Collected data
--- START ---

(* ===== verification/State.v ===== *)
(** * The state engine (src/bsr/bsr_state.c)

    Roles, connection, replication and disk states of one resource.  A state
    change writes the [NEW] value of every state it wants to change;
    [sanitize_state] adjusts the implied states, [is_valid_transition] and
    [is_valid_soft_transition] judge the result, and only then [NEW] becomes
    [NOW] for everybody.  An array indexed by [which_state] is a pair of
    values; a pointer to a connection or peer device is its index. *)

From S2P Require Import Prelude.

Module State.

(** ** States (src/bsr-headers/bsr.h) *)

Inductive bsr_role := R_UNKNOWN | R_PRIMARY | R_SECONDARY.

Inductive bsr_conn_state :=
| C_STANDALONE | C_DISCONNECTING | C_UNCONNECTED | C_TIMEOUT | C_BROKEN_PIPE
| C_NETWORK_FAILURE | C_PROTOCOL_ERROR | C_TEAR_DOWN | C_CONNECTING | C_CONNECTED.

Inductive bsr_repl_state :=
| L_OFF | L_ESTABLISHED | L_STARTING_SYNC_S | L_STARTING_SYNC_T | L_WF_BITMAP_S | L_WF_BITMAP_T
| L_WF_SYNC_UUID | L_SYNC_SOURCE | L_SYNC_TARGET | L_VERIFY_S | L_VERIFY_T
| L_PAUSED_SYNC_S | L_PAUSED_SYNC_T | L_AHEAD | L_BEHIND.

Inductive bsr_disk_state :=
| D_DISKLESS | D_ATTACHING | D_DETACHING | D_FAILED | D_NEGOTIATING | D_INCONSISTENT
| D_OUTDATED | D_UNKNOWN | D_CONSISTENT | D_UP_TO_DATE.

(** The two values only [negotiation_result] uses share numbers with others. *)
Abbreviation L_NEGOTIATING := L_OFF.
Abbreviation L_NEG_NO_RESULT := L_BEHIND.

(** The numbers of the constants; the code compares them. *)
Definition role_val (r : bsr_role) : Z :=
  match r with R_UNKNOWN => 0 | R_PRIMARY => 1 | R_SECONDARY => 2 end.
Definition conn_val (c : bsr_conn_state) : Z :=
  match c with
  | C_STANDALONE => 0 | C_DISCONNECTING => 1 | C_UNCONNECTED => 2 | C_TIMEOUT => 3 | C_BROKEN_PIPE => 4
  | C_NETWORK_FAILURE => 5 | C_PROTOCOL_ERROR => 6 | C_TEAR_DOWN => 7 | C_CONNECTING => 8 | C_CONNECTED => 9
  end.
Definition repl_val (l : bsr_repl_state) : Z :=
  match l with
  | L_OFF => 9 | L_ESTABLISHED => 10 | L_STARTING_SYNC_S => 11 | L_STARTING_SYNC_T => 12 | L_WF_BITMAP_S => 13
  | L_WF_BITMAP_T => 14 | L_WF_SYNC_UUID => 15 | L_SYNC_SOURCE => 16 | L_SYNC_TARGET => 17 | L_VERIFY_S => 18
  | L_VERIFY_T => 19 | L_PAUSED_SYNC_S => 20 | L_PAUSED_SYNC_T => 21 | L_AHEAD => 22 | L_BEHIND => 23
  end.
Definition disk_val (d : bsr_disk_state) : Z :=
  match d with
  | D_DISKLESS => 0 | D_ATTACHING => 1 | D_DETACHING => 2 | D_FAILED => 3 | D_NEGOTIATING => 4
  | D_INCONSISTENT => 5 | D_OUTDATED => 6 | D_UNKNOWN => 7 | D_CONSISTENT => 8 | D_UP_TO_DATE => 9
  end.

Coercion role_val : bsr_role >-> Z.
Coercion conn_val : bsr_conn_state >-> Z.
Coercion repl_val : bsr_repl_state >-> Z.
Coercion disk_val : bsr_disk_state >-> Z.

(** [enum bsr_state_rv], the values this file returns. *)
Inductive bsr_state_rv :=
| SS_NOTHING_TO_DO | SS_SUCCESS | SS_UNKNOWN_ERROR | SS_TWO_PRIMARIES | SS_NO_UP_TO_DATE_DISK | SS_NO_LOCAL_DISK
| SS_NO_REMOTE_DISK | SS_CONNECTED_OUTDATES | SS_PRIMARY_NOP | SS_RESYNC_RUNNING | SS_ALREADY_STANDALONE
| SS_IS_DISKLESS | SS_DEVICE_IN_USE | SS_NO_NET_CONFIG | SS_NO_VERIFY_ALG | SS_NEED_CONNECTION
| SS_LOWER_THAN_OUTDATED | SS_IN_TRANSIENT_STATE | SS_PRIMARY_READER | SS_NO_QUORUM | SS_LOWER_THAN_OUTDATED_PEER.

--- END ---

*BRIEF*
All lines from the beginning of the entries through the line marked "C_TIMEOUT | C_BROKEN_PIPE" are to be output exactly; nothing else belongs in the answer.

*RESPONSE TO THE TASK*
(* ===== verification/State.v ===== *)
(** * The state engine (src/bsr/bsr_state.c)

    Roles, connection, replication and disk states of one resource.  A state
    change writes the [NEW] value of every state it wants to change;
    [sanitize_state] adjusts the implied states, [is_valid_transition] and
    [is_valid_soft_transition] judge the result, and only then [NEW] becomes
    [NOW] for everybody.  An array indexed by [which_state] is a pair of
    values; a pointer to a connection or peer device is its index. *)

From S2P Require Import Prelude.

Module State.

(** ** States (src/bsr-headers/bsr.h) *)

Inductive bsr_role := R_UNKNOWN | R_PRIMARY | R_SECONDARY.

Inductive bsr_conn_state :=
| C_STANDALONE | C_DISCONNECTING | C_UNCONNECTED | C_TIMEOUT | C_BROKEN_PIPE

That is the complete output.